Shades of White di Traver Gallery si concentra sul colore e sul riduttivismo.

John Kiley,Sfera bianca curva,2014, vetro soffiato e tagliato a ruota, 14,5 x 13 x 13 pollici.

Immagine: Galleria fotografica per gentile concessione di Traver

Sfumature di bianco

riduzionismo occupa il centro della scena nella mostra di Traver Gallery. La mostra collettiva Shades of White si concentra sulle proprietà di base dell’arte osservando le opere spogliate del colore. Ma nonostante la mancanza di pigmenti, pezzi come le sculture in vetro di John Kiley e le creazioni in fibra di bambù, ebano e acciaio di Yuri Kinoshita continuano a risaltare. Shades of White presenta 24 artisti nazionali e abbraccia la gamma di media: vetro soffiato, sculture in pietra calcarea, dipinti su pietra, ceramica, ecc. Galleria Traver. Ricevimento di apertura alle 5.

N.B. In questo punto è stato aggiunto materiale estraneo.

(** The pattern on a text of the shape with any separator. *)
Lemma coordinate_any_separator
  (n : nat) (neg : bool) (ds ms fs rest : string) (c : ascii) :
  String.length ds = n -> String.length ms = 2%nat ->
  String.length fs = 4%nat ->
  all_digits ds = true -> all_digits ms = true -> all_digits fs = true ->
  Re.is_dot_char c = true ->
  Re.coordinate n (sign_string neg ++ ds ++ ms ++ String c (fs ++ rest))
  = Some (sign_string neg ++ ds, ms ++ String c fs).
Proof.
  intros Ln Lm Lf Hd Hm Hf Hc.
  assert (Hb : forall sign,
             Re.coordinate_body n sign (ds ++ ms ++ String c (fs ++ rest))
             = Some (sign ++ ds, ms ++ String c fs)).
  { intros sign. unfold Re.coordinate_body.
    rewrite (digits_then_append n ds _ Ln Hd).
    rewrite (digits_then_append 2 ms _ Lm Hm). rewrite Hc.
    now rewrite (digits_then_append 4 fs _ Lf Hf). }
  destruct neg; cbn [sign_string String.append].
  - unfold Re.coordinate. change (Ascii.eqb "-" "-") with true. cbv iota.
    now rewrite Hb.
  - specialize (Hb ""). cbn [String.append] in Hb. unfold Re.coordinate.
    destruct (ds ++ ms ++ String c (fs ++ rest)) as [|x t] eqn:E;
      [exact Hb|].
    assert (Hx : Char.is_digit x = true).
    { destruct ds as [|y ds]; cbn [String.append] in E.
      - destruct ms as [|y ms]; [discriminate Lm|].
        cbn [String.append] in E. injection E as <- _.
        unfold all_digits in Hm. cbn [Str.all] in Hm.
        now apply andb_true_iff in Hm as [Hy _].
      - injection E as <- _. unfold all_digits in Hd. cbn [Str.all] in Hd.
        now apply andb_true_iff in Hd as [Hy _]. }
    destruct (digit_not_sign x Hx) as (Hm' & _). now rewrite Hm'.
Qed.

Lemma no_underscore_kept (s : string) (prev : ascii) :
  Str.all (fun c => negb (Ascii.eqb c "_")) s = true ->
  Ascii.eqb prev "_" = false ->
  remove_underscores s prev = Some s.
Proof.
  revert prev. induction s as [|x s IH]; intros prev; simpl.
  - intros _ ->. reflexivity.
  - intros [Hx Hs]%andb_true_iff Hp. apply negb_true_iff in Hx.
    rewrite Hx, Hp. simpl. now rewrite (IH x Hs Hx).
Qed.

Lemma rev_acc_head (p : ascii -> bool) (b acc : string) :
  Str.all p b = true -> b <> "" ->
  match Str.rev_acc b acc with
  | String x _ => p x = true
  | EmptyString => False
  end.
Proof.
  revert acc. induction b as [|x b IH]; intros acc Hb Hne; [contradiction|].
  cbn [Str.all] in Hb. apply andb_true_iff in Hb as [Hx Hb].
  cbn [Str.rev_acc]. destruct b as [|y b].
  - cbn [Str.rev_acc]. exact Hx.
  - apply IH; [exact Hb | discriminate].
Qed.

Lemma rev_acc_append (a b acc : string) :
  Str.rev_acc (a ++ b) acc = Str.rev_acc b (Str.rev_acc a acc).
Proof.
  revert acc. induction a as [|x a IH]; intros acc; [reflexivity|].
  cbn [String.append Str.rev_acc]. apply IH.
Qed.

(** Stripping leaves a text that begins and ends with a digit. *)
Lemma strip_between_digits (a b : string) (c : ascii) :
  all_digits a = true -> all_digits b = true -> a <> "" -> b <> "" ->
  Str.strip (a ++ String c b) = a ++ String c b.
Proof.
  intros Ha Hb Na Nb. unfold Str.strip.
  assert (Hns : forall x, Char.is_digit x = true -> Char.is_space x = false)
    by (intros x Hx; now destruct (digit_not_sign x Hx) as (_ & _ & _ & _ & H)).
  assert (E1 : Str.lstrip (a ++ String c b) = a ++ String c b).
  { destruct a as [|x a]; [contradiction|]. cbn [String.append Str.lstrip].
    unfold all_digits in Ha. cbn [Str.all] in Ha.
    apply andb_true_iff in Ha as [Hx _]. now rewrite (Hns x Hx). }
  rewrite E1.
  assert (E2 : Str.lstrip (Str.rev (a ++ String c b))
               = Str.rev (a ++ String c b)).
  { unfold Str.rev. rewrite rev_acc_append. cbn [Str.rev_acc].
    pose proof (rev_acc_head Char.is_digit b
                  (String c (Str.rev_acc a "")) Hb Nb) as Hh.
    destruct (Str.rev_acc b (String c (Str.rev_acc a ""))) as [|x t];
      [contradiction|].
    cbn [Str.lstrip]. now rewrite (Hns x Hh). }
  rewrite E2. apply rev_involutive.
Qed.

(** [float] on digits, a separator it does not read, and digits. *)
Lemma of_string_bad_separator (a b : string) (c : ascii) :
  all_digits a = true -> all_digits b = true -> a <> "" -> b <> "" ->
  FloatSpecial.bad_separator c = true ->
  of_string (a ++ String c b) = Raise ValueError.
Proof.
  intros Ha Hb Na Nb Hc. unfold FloatSpecial.bad_separator in Hc.
  repeat (apply andb_true_iff in Hc as [Hc ?]).
  repeat match goal with H : negb _ = true |- _ => apply negb_true_iff in H end.
  unfold of_string.
  assert (Hu : Str.all (fun x => negb (Ascii.eqb x "_")) (a ++ String c b)
               = true).
  { rewrite all_append. cbn [Str.all].
    assert (Hd : forall s, all_digits s = true ->
                 Str.all (fun x => negb (Ascii.eqb x "_")) s = true).
    { intros s. apply all_impl. intros x Hx.
      destruct (digit_not_sign x Hx) as (_ & _ & _ & Hxu & _).
      now rewrite Hxu. }
    rewrite (Hd a Ha), (Hd b Hb). cbn [andb].
    match goal with H : Ascii.eqb c "_" = false |- _ => now rewrite H end. }
  rewrite (no_underscore_kept _ "000" Hu eq_refl).
  rewrite (strip_between_digits a b c Ha Hb Na Nb).
  assert (Hh : match a ++ String c b with
               | String x _ => Char.is_digit x = true \/ x = "."%char
               | EmptyString => True
               end).
  { destruct a as [|x a]; [contradiction|]. cbn [String.append].
    unfold all_digits in Ha. cbn [Str.all] in Ha.
    apply andb_true_iff in Ha as [Hx _]. now left. }
  rewrite (strip_sign_digit_or_dot _ Hh).
  unfold strtod.
  assert (Hst : stops (String c b) = true)
    by (cbn [stops]; now rewrite Hc).
  rewrite (digits_run a (String c b) 0 0 Ha Hst).
  match goal with H : Ascii.eqb c "." = false |- _ => rewrite H end.
  destruct (0 + String.length a + 0)%nat eqn:El.
  - destruct a; [contradiction | discriminate El].
  - unfold exponent.
    repeat match goal with
           | H : Ascii.eqb c _ = false |- _ => rewrite H
           end.
    reflexivity.
Qed.

End CoordinateMore.

(** X4: what follows the four digits after the separator is ignored: on a
    text that begins with the shape, the conversion gives what it gives
    on the shape alone, whatever the rest. *)
Theorem coordinate_ignores_trailing_text
  (n : nat) (neg : bool) (ds ms fs rest : string) (c : ascii) :
  String.length ds = n -> String.length ms = 2%nat ->
  String.length fs = 4%nat ->
  Decimal.all_digits ds = true -> Decimal.all_digits ms = true ->
  Decimal.all_digits fs = true -> c <> "010"%char ->
  H02.decimal_degrees n
    (Float.sign_string neg ++ ds ++ ms ++ String c (fs ++ rest))
  = H02.decimal_degrees n (Float.sign_string neg ++ ds ++ ms ++ String c fs).
Proof.
  intros Ln Lm Lf Hd Hm Hf Hc.
  assert (Hdot : Re.is_dot_char c = true).
  { unfold Re.is_dot_char. destruct (Ascii.eqb_spec c "010"); [contradiction|].
    reflexivity. }
  pose proof (CoordinateMore.coordinate_any_separator
                n neg ds ms fs rest c Ln Lm Lf Hd Hm Hf Hdot) as E1.
  pose proof (CoordinateMore.coordinate_any_separator
                n neg ds ms fs "" c Ln Lm Lf Hd Hm Hf Hdot) as E2.
  rewrite StrFacts.append_nil_r in E2.
  unfold H02.decimal_degrees. now rewrite E1, E2.
Qed.

Lemma coordinate_ignores_trailing_text_witness :
  H02.decimal_degrees 2 "4413.5467,N,extra"
  = H02.decimal_degrees 2 "4413.5467".
Proof.
  apply (coordinate_ignores_trailing_text 2 false "44" "13" "5467" ",N,extra" ".");
    try reflexivity. discriminate.
Defined.

(** X5: a minus sign before degrees that are zero is lost: the text
    [-00MM.MMMM] converts to what [00MM.MMMM] converts to, which is not
    negative. *)
Theorem minus_zero_degrees_lost (n : nat) (ds ms fs : string) :
  (n = 2 \/ n = 3)%nat ->
  String.length ds = n -> String.length ms = 2%nat ->
  String.length fs = 4%nat ->
  Decimal.all_digits ds = true -> Decimal.all_digits ms = true ->
  Decimal.all_digits fs = true ->
  Decimal.value ds = 0 ->
  H02.decimal_degrees n (String "-" (ds ++ ms ++ String "." fs))
  = H02.decimal_degrees n (ds ++ ms ++ String "." fs).
Proof.
  intros Hn Ln Lm Lf Hd Hm Hf Hz.
  pose proof (CoordinateTheorems.decimal_degrees_shape
                n true ds ms fs Hn Ln Lm Lf Hd Hm Hf) as E1.
  pose proof (CoordinateTheorems.decimal_degrees_shape
                n false ds ms fs Hn Ln Lm Lf Hd Hm Hf) as E2.
  cbn [Float.sign_string String.append] in E1, E2.
  rewrite E1, E2, Hz. reflexivity.
Qed.

Lemma minus_zero_degrees_lost_witness :
  H02.decimal_degrees 2 "-0013.5467" = H02.decimal_degrees 2 "0013.5467".
Proof.
  apply (minus_zero_degrees_lost 2 "00" "13" "5467"); try reflexivity.
  now left.
Defined.

(** X6: a text of the shape whose separator is neither a point, a digit,
    an underscore nor a letter [e] is matched by the pattern, and the
    conversion then fails in [float], with [ValueError] and not with the
    [AttributeError] of a text that is not matched. *)
Theorem bad_separator_value_error
  (n : nat) (neg : bool) (ds ms fs rest : string) (c : ascii) :
  (n = 2 \/ n = 3)%nat ->
  String.length ds = n -> String.length ms = 2%nat ->
  String.length fs = 4%nat ->
  Decimal.all_digits ds = true -> Decimal.all_digits ms = true ->
  Decimal.all_digits fs = true ->
  c <> "010"%char -> FloatSpecial.bad_separator c = true ->
  H02.decimal_degrees n
    (Float.sign_string neg ++ ds ++ ms ++ String c (fs ++ rest))
  = Raise ValueError.
Proof.
  intros Hn Ln Lm Lf Hd Hm Hf Hc Hbad.
  assert (Hdot : Re.is_dot_char c = true).
  { unfold Re.is_dot_char. destruct (Ascii.eqb_spec c "010"); [contradiction|].
    reflexivity. }
  unfold H02.decimal_degrees.
  rewrite (CoordinateMore.coordinate_any_separator
             n neg ds ms fs rest c Ln Lm Lf Hd Hm Hf Hdot).
  cbn [Re.group bind].
  rewrite (CoordFacts.int10_digits neg ds Hd)
    by (intros ->; destruct Hn as [-> | ->]; discriminate Ln).
  cbn [Re.group bind].
  rewrite (CoordinateMore.of_string_bad_separator ms fs c Hm Hf)
    by (try exact Hbad; intros ->; discriminate).
  reflexivity.
Qed.

Lemma bad_separator_value_error_witness :
  H02.decimal_degrees 2 "4413,5467" = Raise ValueError.
Proof.
  apply (bad_separator_value_error 2 false "44" "13" "5467" "" ",");
    try reflexivity; [now left | discriminate].
Defined.

(** * Order and rounding of the results *)

Module ResultFacts.

Import Float FloatKind FloatFacts FormatFacts Numeric DegreesFacts.

Local Open Scope Q_scope.

Lemma rne_unique (q : Q) (z : Z) :
  inject_Z z - (1 # 2) < q -> q < inject_Z z + (1 # 2) -> rne q = z.
Proof.
  intros H1 H2. pose proof (rne_bound q) as [Hb1 Hb2].
  assert (rne q < z + 1)%Z.
  { apply inject_Z_lt_inv. rewrite inject_Z_plus.
    change (inject_Z 1) with 1. lra. }
  assert (z < rne q + 1)%Z.
  { apply inject_Z_lt_inv. rewrite inject_Z_plus.
    change (inject_Z 1) with 1. lra. }
  lia.
Qed.

(** The double nearest to [N / 10^6]. *)
Lemma millionths (N : Z) :
  (-2000000000 <= N <= 2000000000)%Z ->
  let v := of_Q false (N # 1000000) in
  let q := inject_Z N * (1 # 1000000) in
  plain v
  /\ (0 <= q -> is_neg v = false /\ q * (1 - eps53) <= to_Q v <= q * (1 + eps53))
  /\ (q < 0 -> is_neg v = true /\ q * (1 + eps53) <= to_Q v <= q * (1 - eps53)).
Proof.
  intros HN v q.
  assert (Hq : N # 1000000 == q) by apply Qmake_inject.
  pose proof (inject_Z_le N 2000000000 ltac:(lia)) as Hup.
  pose proof (inject_Z_le (-2000000000) N ltac:(lia)) as Hdn.
  change (inject_Z 2000000000) with 2000000000 in Hup.
  change (inject_Z (-2000000000)) with (-2000000000) in Hdn.
  assert (Hc : (N = 0 \/ 1 <= N \/ N <= -1)%Z) by lia.
  destruct Hc as [Hc|[Hc|Hc]].
  - unfold v, q. rewrite Hc. split; [reflexivity|].
    change (to_Q (of_Q false (0 # 1000000))) with 0.
    change (inject_Z 0) with 0. split; intros H; [split; [reflexivity | lra] | lra].
  - pose proof (inject_Z_ge1 N Hc) as H1.
    destruct (of_Q_pos_mid (N # 1000000)) as (Hp & Hs & He1 & He2);
      [rewrite Hq; unfold q; lra | rewrite Hq; unfold q; lra |].
    fold v in Hp, Hs, He1, He2. split; [exact Hp|].
    assert (E1 : q * (1 - eps53) <= to_Q v).
    { apply Qle_trans with ((N # 1000000) * (1 - eps53)); [|exact He1].
      rewrite Hq. apply Qle_refl. }
    assert (E2 : to_Q v <= q * (1 + eps53)).
    { apply Qle_trans with ((N # 1000000) * (1 + eps53)); [exact He2|].
      rewrite Hq. apply Qle_refl. }
    split; intros H; [split; [exact Hs | split; assumption] | unfold q in H; lra].
  - pose proof (inject_Z_le N (-1) Hc) as H1.
    change (inject_Z (-1)) with (-1) in H1.
    destruct (of_Q_neg_mid (N # 1000000)) as (Hp & Hs & He1 & He2);
      [rewrite Hq; unfold q; lra | rewrite Hq; unfold q; lra |].
    fold v in Hp, Hs, He1, He2. split; [exact Hp|].
    assert (E1 : q * (1 + eps53) <= to_Q v).
    { apply Qle_trans with ((N # 1000000) * (1 + eps53)); [|exact He1].
      rewrite Hq. apply Qle_refl. }
    assert (E2 : to_Q v <= q * (1 - eps53)).
    { apply Qle_trans with ((N # 1000000) * (1 - eps53)); [exact He2|].
      rewrite Hq. apply Qle_refl. }
    split; intros H; [unfold q in H; lra | split; [exact Hs | split; assumption]].
Qed.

Robert McCauley,Orso x 3, olio su tela, 18 x 23 pollici.

Immagine: Foto per gentile concessione di Linda Hodges Gallery

Roberto McCauley

Roberto McCauleyI vivaci dipinti di animali si concentrano su qualcosa di più delle semplici necessità (o dell’orso). C’è un senso di caos naturale e di satira politica astuta in dipinti come Deposizione II e testimone II,dove gli uccelli si accalcano selvaggiamente intorno a un alce e una zebra davanti ai microfoni. Il personaggio più ricorrente, tuttavia, è un orso nero dall’aspetto confuso che sembra completamente perso nella natura frenetica di tutto. La semplicità con cui McCauley presenta queste creature rende il loro contesto disillusione tanto più palpabile. Linda Hodges Gallery. Inaugurazione del ricevimento degli artisti alle 6.

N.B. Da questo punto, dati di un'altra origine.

Lemma sizes_of_free_changed_trans cells1 cells2 cells3 :
  sizes_of_free_changed cells1 cells2 → sizes_of_free_changed cells2 cells3 →
  sizes_of_free_changed cells1 cells3.
Proof.
  intros H12 H23 k. destruct (H12 k) as [E1|(c & c' & ? & ? & ? & ?)],
    (H23 k) as [E2|(d & d' & ? & ? & ? & ?)].
  - left. congruence.
  - right. exists d, d'. split_and!; congruence.
  - right. exists c, c'. split_and!; congruence.
  - right. exists c, d'. split_and!; congruence.
Qed.

Lemma sizes_of_free_changed_insert cells b c sz :
  cells !! b = Some c → isAllocated_ c = false →
  sizes_of_free_changed cells (<[b := {| isAllocated_ := isAllocated_ c; size_ := sz |}]> cells).
Proof.
  intros Hb Hc k. destruct (decide (k = b)) as [->|Hne].
  - right. eexists _, _. rewrite lookup_insert_eq. split_and!; done.
  - left. by rewrite lookup_insert_ne.
Qed.

Lemma absorb_unfold fuel cells block :
  absorb fuel cells block =
  do c <- load cells block ;;
  if bool_decide (Next block c = MEDIUM_PAGE_CELL_COUNT) then Done cells
  else
    do n <- load cells (Next block c) ;;
    if isAllocated_ n then Done cells
    else
      match fuel with
      | O => Timeout
      | S fuel' =>
        do cells' <- store cells block
                       {| isAllocated_ := isAllocated_ c; size_ := u32 (size_ c + size_ n) |} ;;
        absorb fuel' cells' block
      end.
Proof. by destruct fuel. Qed.

(** The [while] loop of the second pass on a chain that starts with the free
    cell [c]. *)
Lemma absorb_spec b l : ∀ c fuel cells,
  chain cells b MEDIUM_PAGE_CELL_COUNT (c :: l) → 0 ≤ b →
  isAllocated_ c = false → (length l ≤ fuel)%nat →
  ∃ cells',
    absorb fuel cells b = Done cells' ∧
    chain cells' b MEDIUM_PAGE_CELL_COUNT ((absorb_list c l).1 :: (absorb_list c l).2) ∧
    (∀ k, k ≠ b → cells' !! k = cells !! k) ∧
    sizes_of_free_changed cells cells' ∧
    (stops l → cells' = cells).
Proof.
  induction l as [|n l IH]; intros c fuel cells H Hb Hc Hf.
  - exists cells. destruct H as (Hl & Hs & H). simpl in H.
    rewrite absorb_unfold, Hl. cbn [obind]. rewrite bool_decide_eq_true_2 by done.
    split_and!; try done. apply sizes_of_free_changed_refl.
  - pose proof (chain_length _ _ _ _ H) as Hlen. simpl in Hlen.
    destruct H as (Hl & Hs & Hl' & Hs' & H).
    pose proof (chain_length _ _ _ _ H) as Hlen'. unfold Next in *.
    rewrite absorb_unfold, Hl. cbn [obind]. unfold Next.
    rewrite bool_decide_eq_false_2 by lia. rewrite Hl'. cbn [obind absorb_list].
    destruct (isAllocated_ n) eqn:Hn.
    + exists cells. split_and!; try done. apply sizes_of_free_changed_refl.
    + destruct fuel as [|fuel]; simpl in Hf; [lia|].
      rewrite store_Done by lia. cbn [obind].
      rewrite u32_small by lia.
      apply load_Done in Hl as Hl2. destruct Hl2 as [_ Hl2].
      destruct (IH {| isAllocated_ := isAllocated_ c; size_ := size_ c + size_ n |} fuel
                  (<[b := {| isAllocated_ := isAllocated_ c; size_ := size_ c + size_ n |}]> cells))
        as (cells' & E & Hch & Hfr & Hrel & _); [|done|done|lia|].
      { cbn [chain]. unfold Next. simpl. split_and!; [apply load_insert_eq; lia|lia|].
        rewrite Z.add_assoc. eapply chain_frame; [done|].
        intros k ?. apply lookup_insert_ne. lia. }
      exists cells'. split_and!; [done|done| | |].
      * intros k ?. rewrite Hfr by done. by apply lookup_insert_ne.
      * eapply sizes_of_free_changed_trans; [|done].
        by apply sizes_of_free_changed_insert.
      * simpl. congruence.
Qed.

Lemma coalesce_S fuel cells block maxBlock :
  coalesce (S fuel) cells block maxBlock =
  if bool_decide (block = MEDIUM_PAGE_CELL_COUNT) then Done (cells, maxBlock)
  else
    do c <- load cells block ;;
    if isAllocated_ c then coalesce fuel cells (Next block c) maxBlock
    else
      do cells' <- absorb (S fuel) cells block ;;
      do c' <- load cells' block ;;
      do m <- load cells' maxBlock ;;
      coalesce fuel cells' (Next block c')
        (if size_ m <? size_ c' then block else maxBlock).
Proof. done. Qed.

Mitchell Albala,Follia2013, olio su tela, 18″ x 36 pollici.

Immagine: Foto per gentile concessione di Lisa Harris Gallery

Mitchell Albala

L’ultima collezione di opere del pittore paesaggista Mitchell Albala prende una piega oscura. Pur attingendo ancora pesantemente a orizzonti morbidi e semi-astratti, questi dipinti si concentrano sulle catastrofi umane storiche. La fluttuante colonna verticale di fumo in Uomo grasso raffigura il bombardamento atomico di Nagasaki, mentre Apparizione delinea delicatamente la facciata distrutta di una delle torri del World Trade Center. È la bellezza per alleviare l’orrore e l’orrore per rendere la bellezza inquietante. Galleria Lisa Harris. Inaugurazione alle 6. Artist talk martedì 11 marzo alle 6:30.

Robin e John Gumaelius, salpano in acque alte, ceramica e metallo, 25 x 21 x 6 pollici.

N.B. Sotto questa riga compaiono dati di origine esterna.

Lemma in_circle_spec (w : World) (user projectId : uuid)
    (chaptersAccessible : list string) (ri : Invitation) :
  in_circle w user projectId chaptersAccessible ri
  <-> project_id ri = projectId
      /\ user_id ri = user
      /\ (exists p, p ∈ projects w
                    /\ p_project_id p = projectId /\ p_user_id p = user)
      /\ chapters_accessible ri = chaptersAccessible.
Proof.
  unfold in_circle, jsonb_eq. rewrite Exists_exists. split.
  - intros (Hp & Hu & (p & Hin & Hpp & Hpu) & Hc).
    repeat split; try done. exists p. repeat split; congruence.
  - intros (Hp & Hu & (p & Hin & Hpp & Hpu) & Hc).
    repeat split; try done. exists p. repeat split; congruence.
Qed.

(** The batch update shared by the two circle routes. *)
Lemma circle_update (env : Env) (user projectId : uuid)
    (chaptersAccessible : list string) (f : Invitation -> Invitation)
    (ok : nat -> Response) (missing failed : Response) (w : World) :
  let hit := in_circle w user projectId chaptersAccessible in
  let g := fun ri => update_reader_updated_at env (f ri) in
  route
    (let! w0 := query (fun w => w) in
     let! result :=
       UPDATE_reader_invitations env
         (in_circle w0 user projectId chaptersAccessible) f in
     do! when (bool_decide (length result = 0%nat)) (reply missing) in
     ret (ok (length result)))
    (fun _ => failed) w
  = (with_invitations (update_where hit g (reader_invitations w)) w,
     if bool_decide (length (filter hit (reader_invitations w)) = 0%nat)
     then missing
     else ok (length (filter hit (reader_invitations w)))).
Proof.
  intros hit g. run_handler. unfold returning. rewrite length_fmap.
  fold hit. by case_bool_decide.
Qed.
(** Prove a property [G m] of a computation that is compositional: the
    lemmas [bind_lemma] and [catch_lemma] split it into its combinators,
    every [match] and [if] it branches on is cased on, and the [pyfetch]
    hints, or the tactic [leaf], prove [G] of its leaves and of the
    named operations it calls. *)
Ltac solve_m bind_lemma catch_lemma leaf :=
  repeat first
    [ progress intros
    | solve [eauto with pyfetch]
    | leaf
    | apply bind_lemma
    | apply catch_lemma
    | match goal with
      | H : Some _ = Some _ |- _ => injection H as H; subst
      | H : None = Some _ |- _ => discriminate H
      | H : (match ?x with _ => _ end) = Some _ |- _ => destruct x
      | |- ?G (match ?x with _ => _ end) => destruct x
      | |- ?G (if ?b then _ else _) => destruct b
      | |- ?G (let '(_, _) := ?p in _) => destruct p
      | |- ?G ((fun _ => _) _) => cbv beta
      end ].

(** [m] is framed. *)
Ltac solve_framed := solve_m bind_framed catch_framed fail.

(** Every value [m] returns satisfies the postcondition. *)
Ltac solve_returns := solve_m bind_returns catch_returns fail.

(** Every exception [m] raises satisfies the predicate. *)
Ltac solve_raises :=
  solve_m bind_raises catch_raises ltac:(apply raise_raises; solve [simpl; done]).

(** The same, with [leaf] proving the postcondition of the returns. *)
Ltac solve_returns_with leaf := solve_m bind_returns catch_returns leaf.

(** Every event [m] appends satisfies the predicate. *)
Ltac solve_emits :=
  solve_m bind_emits catch_emits ltac:(apply emit_emits; solve [simpl; tauto]).

(** Split on the run of the stage [m] from the current state, continuing
    in the branch its outcome selects. *)
Ltac split_stage m :=
  match goal with
  | |- context [bind m ?k ?s] =>
      let o := fresh "o" in
      let s' := fresh "tr" in
      let E := fresh "E" in
      destruct (m s) as [o s'] eqn:E; rewrite (bind_run m k s o s' E);
      destruct o; cbn beta iota
  end.

(** Replace a framed stage [m] run from the current trace by its run
    [H : m [] = (o, ext)] from the empty trace, and continue with the
    branch its outcome selects. *)
Ltac stage H :=
  match type of H with
  | ?m [] = _ =>
      let Hf := fresh "Hf" in
      pose proof (fun tr => framed_run m tr _ _ ltac:(solve [eauto with pyfetch]) H) as Hf;
      rewrite (bind_run m _ _ _ _ (Hf _)); clear Hf; cbn beta iota
  end.

(** Case on the outcome of a sub-computation, keeping its equation. *)
Ltac case_outcome m :=
  let o := fresh "o" in
  let tr := fresh "tr" in
  let E := fresh "E" in
  destruct (m) as [o tr] eqn:E; destruct o.

(** ** Generic list and option lemmas *)

Lemma app_cons_assoc {A} (l1 l2 : list A) (x : A) :
  (l1 ++ [x]) ++ l2 = l1 ++ x :: l2.
Proof. by rewrite <- app_assoc. Qed.

Lemma Forall_not_elem_of {A} (P : A -> Prop) (l : list A) x :
  Forall P l -> ~ P x -> x ∉ l.
Proof. intros Hl Hx Hin%list_elem_of_In. eapply Forall_forall in Hl; [|exact Hin]. auto. Qed.

Lemma Forall_app_or {A} (P Q : A -> Prop) (l1 l2 : list A) :
  Forall P l1 -> Forall Q l2 -> Forall (fun x => P x \/ Q x) (l1 ++ l2).
Proof.
  intros H1 H2. apply Forall_app. split.
  - induction H1; constructor; auto.
  - induction H2; constructor; auto.
Qed.

Lemma option_map_some {A B} (f : A -> B) (o : option A) a :
  o = Some a -> option_map f o = Some (f a).
Proof. by intros ->. Qed.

Immagine: Foto per gentile concessione di Patricia Rovzar Gallery

Robin e John Gumaelius

Il Cosmopolis moglie e marito di Robin e John Gumaelius duo mescolano l’ispirazione umana e aviaria quando realizzano le loro ceramiche e metallico sculture. I risultati evocano immagini di un bizzarro carnevale gitano su ruote che arriva in città con un vivace senso di stranezza. Galleria Patricia Rovzar. Inaugurazione del ricevimento degli artisti alle 6.